Smedema J P, van Erven L, Schreur J H M, Dijkman-Domanska B, Snoep G, Crijns H J G M
Afd. Cardiologie, Academisch Ziekenhuis Maastricht, Maastricht.
Ned Tijdschr Geneeskd. 2005 May 21;149(21):1168-73.
Cardiac sarcoidosis was diagnosed in 3 patients: 2 men aged 52 and 51 years, respectively, and a woman aged 55 years. Both men had ventricular tachycardia. In the first man, a right-ventricle biopsy revealed a non-caseating granuloma. The second man had active granulomatous cardiac infiltration, according to a gallium scintigram. The first man recovered after receiving immunosuppression, heart-failure medication, and an implantable defibrillator; the second received the same plus radio-frequency catheter ablation, but experienced serious heart failure. The woman was being treated for pulmonary sarcoidosis but complained of progressive cardiac symptoms. She recovered after receiving heart-failure medication, immunosuppression, and a biventricular pacemaker. Sarcoidosis is a multi-system granulomatous disorder of unknown aetiology with cardiac involvement in 20 to 30% of patients, resulting in severe morbidity and mortality. With the help ofgadolinium MRI and positron emission tomography (PET), these conditions can be detected at an earlier stage, which allows for improved evaluation of the efficacy of available therapies. The use of resynchronisation therapy and implantable defibrillators has improved the prognosis of patients with cardiac sarcoidosis.
3例患者被诊断为心脏结节病:分别为2名男性,年龄分别为52岁和51岁,以及1名55岁的女性。两名男性均有室性心动过速。
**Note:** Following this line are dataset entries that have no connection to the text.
(** C7.  A flipgrid layer of order 2 over 2 sample-site dimensions (input
    dimensionality 3: two distribution features and one extra covariate),
    with assertions stripped so that the grid can be read: the grid has
    4 = 2^2 sites and the quadrature-expanded input has 4 sites, the extra
    input is expanded to num_sample_sites = 2 copies, and the concatenation
    raises. *)
Theorem other_inputs_expanded_to_order_not_site_count :
  exists self g u r,
    Layer_init false hermgauss_table (fun _ => 0%R) 3 None 2 "flipgrid" None (Some 2%Z)
      = Ok self /\
    read_quad_grid false self = Ok (Some g) /\
    shape g = [4; 2] /\
    quadrature_inputs false self
      (MMVN (mkTensor [1; 2] (fun _ => 0%R)) (mkTensor [1; 2] (fun _ => 1%R))) true
      = Ok (Tensor u) /\
    shape u = [4; 1; 2] /\
    process_other_input self (mkTensor [1; 1] (fun _ => 0%R)) = Ok r /\
    shape r = [2; 1; 1] /\
    call_inputs false false self
      (MMVN (mkTensor [1; 2] (fun _ => 0%R)) (mkTensor [1; 2] (fun _ => 1%R)))
      [mkTensor [1; 1] (fun _ => 0%R)] true
      = Raise (RuntimeError "sizes of tensors must match except in the cat dimension").
Proof.
  assert (Hex : exists self,
             Layer_init false hermgauss_table (fun _ => 0%R) 3 None 2 "flipgrid"
                        None (Some 2%Z) = Ok self)
    by (eexists; reflexivity).
  destruct Hex as [self Hinit]. exists self.
  destruct (Layer_init_grid _ _ _ _ _ _ _ _ _ hermgauss_table_contract
              (or_introl eq_refl) Hinit)
    as [Hs [HQ [_ [_ [x [Hxi Hsh]]]]]].
  assert (Hdims : sample_site_dims self = 2%Z).
  { unfold Layer_init in Hinit. cbn [assert_ bind] in Hinit.
    apply bind_Ok in Hinit. destruct Hinit as [x' [_ [= <-]]]. reflexivity. }
  rewrite Hdims in Hsh. change (Z.to_nat 2) with 2 in Hsh.
  destruct (quad_grid_grid_strategies self x 2 2) as [g [Hoff [_ [_ [Hgsh _]]]]];
    try assumption; try lia.
  { rewrite Hs. left. reflexivity. }
  assert (Hread : read_quad_grid false self = Ok (Some g))
    by (unfold read_quad_grid; rewrite Hoff; reflexivity).
  destruct (quadrature_inputs_expand false self g
              (mkTensor [1; 2] (fun _ => 0%R)) (mkTensor [1; 2] (fun _ => 1%R))
              4 1 2 Hread Hgsh eq_refl eq_refl) as [u [Hu [Hush _]]].
  destruct (concat_other_inputs_site_axis self u (mkTensor [1; 1] (fun _ => 0%R))
              4 1 2 1) as [[r [Hr Hrsh]] [Hmis _]];
    try assumption; try reflexivity.
  { rewrite HQ. lia. }
  rewrite HQ in Hrsh, Hmis. change (Z.to_nat 2) with 2 in Hrsh, Hmis.
  exists g, u, r. repeat (split; [assumption |]).
  unfold call_inputs. rewrite Hu. cbn [bind]. rewrite Hmis by lia. reflexivity.
Qed.
(** C10. After [save()] of the delete form returned, [delete_form_valid]
    adds one success message when at least one file was deleted, and
    none otherwise; the message is ["Deleted file(s): "] followed by the
    basenames of the deleted files joined by [", "]. After [save()] of
    the upload form returned, [upload_form_valid] adds the success
    message ["File has been uploaded: "] followed by the basename of the
    stored file. Nothing else of the world changes. *)
Theorem html_success_messages :
  (forall (form : form (option (list string))) (w w1 : world)
          (deleted_files : option (list string)),
      save form w = (Ok deleted_files, w1) ->
      exists w2,
        RomListView.delete_form_valid form w = (Ok tt, w2)
        /\ fs w2 = fs w1 /\ conf w2 = conf w1 /\ calls w2 = calls w1
        /\ flash w2
           = flash w1
             ++ match default [] deleted_files with
                | [] => []
                | files =>
                    [(SUCCESS,
                      "Deleted file(s): "
                        +:+ Py.join ", " (Posixpath.basename <$> files))]
                end)
  /\ (forall (form : form string) (w w1 : world) (uploaded_file : string),
        save form w = (Ok uploaded_file, w1) ->
        exists w2,
          RomListView.upload_form_valid form w = (Ok tt, w2)
          /\ fs w2 = fs w1 /\ conf w2 = conf w1 /\ calls w2 = calls w1
          /\ flash w2
             = flash w1
               ++ [(SUCCESS,
                    "File has been uploaded: " +:+ Posixpath.basename uploaded_file)]).
Proof.
  split.
  - intros form w w1 deleted_files Hsave.
    unfold RomListView.delete_form_valid.
    erewrite bind_ok by exact Hsave.
    destruct deleted_files as [[|file files]|]; cbn [default].
    + exists w1. by rewrite app_nil_r.
    + rewrite format_deleted. eexists. split; [reflexivity|].
      repeat split; reflexivity.
    + exists w1. by rewrite app_nil_r.
  - intros form w w1 uploaded_file Hsave.
    unfold RomListView.upload_form_valid.
    erewrite bind_ok by exact Hsave. rewrite format_uploaded.
    eexists. split; [reflexivity|]. repeat split; reflexivity.
Qed.

Lemma html_success_messages_witness :
  (let w1 := (save Demo.two_deleted Demo.start).2 in
   exists w2,
     RomListView.delete_form_valid Demo.two_deleted Demo.start = (Ok tt, w2)
     /\ fs w2 = fs w1 /\ conf w2 = conf w1 /\ calls w2 = calls w1
     /\ flash w2
        = flash w1
          ++ match default [] (Some ["/roms/snes/zelda.smc"; "/roms/snes/mario.smc"]) with
             | [] => []
             | files =>
                 [(SUCCESS,
                   "Deleted file(s): "
                     +:+ Py.join ", " (Posixpath.basename <$> files))]
             end)
  /\ (exists w2,
        RomListView.upload_form_valid Demo.stored_upload Demo.start = (Ok tt, w2)
        /\ fs w2 = fs Demo.start /\ conf w2 = conf Demo.start
        /\ calls w2 = calls Demo.start
        /\ flash w2
           = flash Demo.start
             ++ [(SUCCESS,
                  "File has been uploaded: "
                    +:+ Posixpath.basename "/roms/snes/yoshi.smc")]).
Proof.
  split.
  - apply (proj1 html_success_messages Demo.two_deleted Demo.start).
    reflexivity.
  - apply (proj2 html_success_messages Demo.stored_upload Demo.start).
    reflexivity.
Defined.

(** ** C8: a delete submission naming an unknown file *)

Lemma get_delete_form_kwargs_spec self w roms :
  (RomListView.get_rom_choices self w).1 = Ok roms ->
  exists cs,
    RomListView.get_delete_form_kwargs self w
    = (Ok {| RomListView.romchoices := roms;
             RomListView.kw_system := system_key self |}, logged w cs)
    /\ Forall (fun c => ~ is_remove_call c) cs
    /\ rom_choices_of (fs w) (system_path self) = Ok roms.
Proof.
  destruct (get_rom_choices_spec self w) as (cs & Hget & Hcs).
  rewrite Hget. simpl. intros Hroms. exists cs.
  split; [|done].
  unfold RomListView.get_delete_form_kwargs.
  rewrite Hroms in Hget. by erewrite bind_ok by exact Hget.
Qed.

Lemma is_choice_false romchoices name :
  name ∉ romchoices.*1 -> RomDeleteForm.is_choice romchoices name = false.
Proof.
  intros Hnot. unfold RomDeleteForm.is_choice.
  apply not_true_is_false. intros Hex.
  apply existsb_exists in Hex as (x & Hin & Heq).
  apply String.eqb_eq in Heq as <-. by apply list_elem_of_In in Hin.
Qed.

Lemma clean_names_unknown romchoices selected name :
  name ∈ selected -> name ∉ romchoices.*1 ->
  UnknownFile name ∈ RomDeleteForm.clean romchoices selected.
Proof.
  intros Hin Hnot. unfold RomDeleteForm.clean.
  apply list_elem_of_fmap. exists name. split; [done|].
  apply list_elem_of_filter. split; [|done]. by apply is_choice_false.
Qed.

(** C8. The rom choices handed to the delete form are the current ROM
    listing. A submission that selects a name which is not in that
    listing is answered with the page rendered again, among its errors
    the one naming the unknown file; no [os.remove] was called, the
    world differs by the logged calls only, and the listing taken after
    the submission is the listing taken before it. *)
Theorem unknown_delete_is_refused (self : rom_view) (w : world)
    (roms : list (string * N)) (selected : list string) (name : string) :
  (RomListView.get_rom_choices self w).1 = Ok roms ->
  name ∈ selected ->
  name ∉ roms.*1 ->
  exists errs cs,
    (RomListView.get_delete_form_kwargs self w).1
    = Ok {| RomListView.romchoices := roms;
            RomListView.kw_system := system_key self |}
    /\ delete_submission self selected w = (Ok (Rerendered errs), logged w cs)
    /\ UnknownFile name ∈ errs
    /\ Forall (fun c => ~ is_remove_call c) cs
    /\ (RomListView.get_rom_choices self (logged w cs)).1 = Ok roms.
Proof.
  intros Hroms Hin Hnot.
  destruct (get_delete_form_kwargs_spec self w roms Hroms) as (cs & Hkw & Hcs & Hof).
  pose proof (clean_names_unknown roms selected name Hin Hnot) as Herr.
  exists (RomDeleteForm.clean roms selected), cs.
  split; [by rewrite Hkw|]. split; [|split; [done|split; [done|]]].
  - unfold delete_submission. erewrite bind_ok by exact Hkw. simpl.
    destruct (RomDeleteForm.clean roms selected) as [|err errs]; [|done].
    by apply elem_of_nil in Herr.
  - destruct (get_rom_choices_spec self (logged w cs)) as (cs' & Hget & _).
    rewrite Hget. simpl. exact Hof.
Qed.

Lemma unknown_delete_is_refused_witness :
  exists errs cs,
    (RomListView.get_delete_form_kwargs Demo.snes Demo.start).1
    = Ok {| RomListView.romchoices := [("mario.smc", 1024%N); ("zelda.smc", 2048%N)];
            RomListView.kw_system := "snes" |}
    /\ delete_submission Demo.snes ["mario.smc"; "saves"] Demo.start
       = (Ok (Rerendered errs), logged Demo.start cs)
    /\ UnknownFile "saves" ∈ errs
    /\ Forall (fun c => ~ is_remove_call c) cs
    /\ (RomListView.get_rom_choices Demo.snes (logged Demo.start cs)).1
       = Ok [("mario.smc", 1024%N); ("zelda.smc", 2048%N)].
Proof.
  apply (unknown_delete_is_refused Demo.snes Demo.start
           [("mario.smc", 1024%N); ("zelda.smc", 2048%N)]
           ["mario.smc"; "saves"] "saves").
  - vm_compute. reflexivity.
  - apply (bool_decide_unpack ("saves" ∈ ["mario.smc"; "saves"])).
    vm_compute. reflexivity.
  - apply (bool_decide_unpack ("saves" ∉ ["mario.smc"; "zelda.smc"])).
    vm_compute. reflexivity.
Defined.

(** A valid submission does delete: the model of [save] is not idle. *)
Lemma known_delete_removes :
  let after := (delete_submission Demo.snes ["mario.smc"] Demo.start).2 in
  (delete_submission Demo.snes ["mario.smc"] Demo.start).1 = Ok Redirected
  /\ rom_choices_of (fs after) "/roms/snes" = Ok [("zelda.smc", 2048%N)]
  /\ flash after = [(SUCCESS, "Deleted file(s): mario.smc")].
Proof. vm_compute. repeat split; reflexivity. Qed.

Example basename_ex : Posixpath.basename "/roms/snes/mario.smc" = "mario.smc".
Proof. reflexivity. Qed.
Example join_ex : Posixpath.join "/roms" "snes" = "/roms/snes".
Proof. reflexivity. Qed.
Example format_ex : Py.format "Deleted file(s): {}" "a, b" = "Deleted file(s): a, b".
Proof. reflexivity. Qed.


Example dumps_ex :
  Json.dumps [("status", "success")]
  = Ok ("{" +:+ Py.dquote +:+ "status" +:+ Py.dquote +:+ ": "
            +:+ Py.dquote +:+ "success" +:+ Py.dquote +:+ "}").
Proof. reflexivity. Qed.
Example roms_ex :
  (RomListView.get_rom_choices Demo.snes Demo.start).1
  = Ok [("mario.smc", 1024%N); ("zelda.smc", 2048%N)].
Proof. vm_compute. reflexivity. Qed.
Example systems_ex :
  (SystemsListView.get_system_list Demo.start).1
  = Ok [("atari", PStr "atari"); ("snes", PStr "Super Nintendo")].
Proof. vm_compute. reflexivity. Qed.

(** * Further properties of the views *)

(** ** [init_system]: what it accepts and what it touches *)

(** X1. For a request that names a system, [init_system] accepts exactly
    the keys whose path is a directory and which do not start with ["."]:
    it then binds the key, the joined path and the manifest reference
    (the manifest's entry when the key is configured, the default entry
    otherwise), and [get] hands that view to [MultiFormView]; every other
    key raises [Http404]. *)
Theorem init_system_accepts_directories {Response : Type}
    (super_get : rom_view -> M Response)
    (kwargs : gmap string string) (key : string) (w : world) :
  kwargs !! "system" = Some key ->
  let root := RECALBOX_ROMS_PATH (conf w) in
  let self :=
    {| system_key := key;
       system_path := Posixpath.join root key;
       system_manifest :=
         match RECALBOX_MANIFEST (conf w) !! key with
         | Some _ => ManifestEntry key
         | None => SystemDefault
         end |} in
  (RomListView.init_system kwargs w).1
  = (if system_kept (fs w) root key then Ok self else Raise Http404)
  /\ (system_kept (fs w) root key = true ->
      RomListView.get super_get kwargs w
      = super_get self (RomListView.init_system kwargs w).2).
Proof.
  intros Hkey root self.
  pose proof (init_system_spec kwargs key w Hkey) as Hspec. cbv zeta in Hspec.
  fold root in Hspec. unfold system_kept.
  destruct (fs_stat (fs w) (Posixpath.join root key)) as [st|] eqn:Hst.
  - destruct (is_directory (Some st) && negb (Py.startswith key ".")) eqn:Hkept.
    + split; [by rewrite Hspec|]. intros _.
      unfold RomListView.get, bind. by rewrite Hspec.
    + split; [by rewrite Hspec|]. done.
  - simpl. split; [by rewrite Hspec|]. done.
Qed.

Lemma init_system_accepts_directories_witness :
  let self :=
    {| system_key := "snes";
       system_path := Posixpath.join "/roms" "snes";
       system_manifest :=
         match Demo.manifest !! "snes" with
         | Some _ => ManifestEntry "snes"
         | None => SystemDefault
         end |} in
  (RomListView.init_system {[ "system" := "snes" ]} Demo.start).1
  = (if system_kept Demo.disk "/roms" "snes" then Ok self else Raise Http404)
  /\ (system_kept Demo.disk "/roms" "snes" = true ->
      RomListView.get (fun v => ret (system_path v)) {[ "system" := "snes" ]} Demo.start
      = ret (system_path self)
          (RomListView.init_system {[ "system" := "snes" ]} Demo.start).2).
Proof.
  apply (init_system_accepts_directories (fun v => ret (system_path v))
           {[ "system" := "snes" ]} "snes" Demo.start).
  reflexivity.
Defined.

(** X2. Whatever the request and however it ends, [init_system] leaves
    the filesystem, the flash messages, the root path and the manifest
    as they were, makes no call but [os.stat], and changes no field of
    the default entry other than ["key"] and ["name"]. *)
Theorem init_system_touches_key_and_name (kwargs : gmap string string) (w : world) :
  let w' := (RomListView.init_system kwargs w).2 in
  fs w' = fs w
  /\ flash w' = flash w
  /\ RECALBOX_ROMS_PATH (conf w') = RECALBOX_ROMS_PATH (conf w)
  /\ RECALBOX_MANIFEST (conf w') = RECALBOX_MANIFEST (conf w)
  /\ (exists cs, calls w' = calls w ++ cs /\ Forall is_stat_call cs)
  /\ forall field,
       field <> "key" -> field <> "name" ->
       RECALBOX_SYSTEM_DEFAULT (conf w') !! field
       = RECALBOX_SYSTEM_DEFAULT (conf w) !! field.
Proof.
  cbv zeta. destruct (kwargs !! "system") as [key|] eqn:Hkey.
  - rewrite (init_system_spec kwargs key w Hkey).
    destruct (fs_stat _ _) as [st|]; [destruct (_ && _)|]; simpl.
    + do 4 (split; [done|]). split.
      * eexists. split; [done|]. by repeat constructor.
      * intros field Hk Hn. by rewrite !lookup_insert_ne.
    + do 4 (split; [done|]). split; [|done].
      eexists. split; [done|]. by repeat constructor.
    + do 4 (split; [done|]). split; [|done].
      eexists. split; [done|]. by repeat constructor.
  - unfold RomListView.init_system. rewrite Hkey. simpl.
    do 4 (split; [done|]). split; [|done].
    exists []. by rewrite app_nil_r.
Qed.

Lemma upload_form_gets_manifest_aux kwargs self w w' :
  RomListView.init_system kwargs w = (Ok self, w') ->
  deref (system_manifest self) w'
  = (Ok match RECALBOX_MANIFEST (conf w) !! system_key self with
        | Some entry => entry
        | None =>
            <["name" := PStr (system_key self)]>
              (<["key" := PStr (system_key self)]>
                 (RECALBOX_SYSTEM_DEFAULT (conf w)))
        end, w').
Proof.
  intros Hinit.
  destruct (kwargs !! "system") as [key|] eqn:Hkey.
  - rewrite (init_system_spec kwargs key w Hkey) in Hinit.
    destruct (fs_stat _ _) as [st|]; [|done].
    destruct (_ && _); [|done].
    injection Hinit as <- <-. simpl.
    unfold deref, bind, get_settings, getitem; simpl.
    by destruct (RECALBOX_MANIFEST (conf w) !! key) as [entry|] eqn:Hentry;
      simpl; [rewrite Hentry|].
  - unfold RomListView.init_system in Hinit. by rewrite Hkey in Hinit.
Qed.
第一名男性经右心室活检发现非干酪样肉芽肿。根据镓闪烁扫描,第二名男性有活动性肉芽肿性心脏浸润。第一名男性在接受免疫抑制、心力衰竭药物治疗和植入式除颤器后康复;第二名男性接受了相同治疗并加上射频导管消融,但出现严重心力衰竭。该女性正在接受肺部结节病治疗,但主诉有进行性心脏症状。她在接受心力衰竭药物治疗、免疫抑制和双心室起搏器治疗后康复。结节病是一种病因不明的多系统肉芽肿性疾病,20%至30%的患者会累及心脏,导致严重的发病率和死亡率。借助钆增强磁共振成像(MRI)和正电子发射断层扫描(PET),这些情况能够在更早阶段被检测到,从而可以更好地评估现有治疗方法的疗效。再同步治疗和植入式除颤器的使用改善了心脏结节病患者的预后。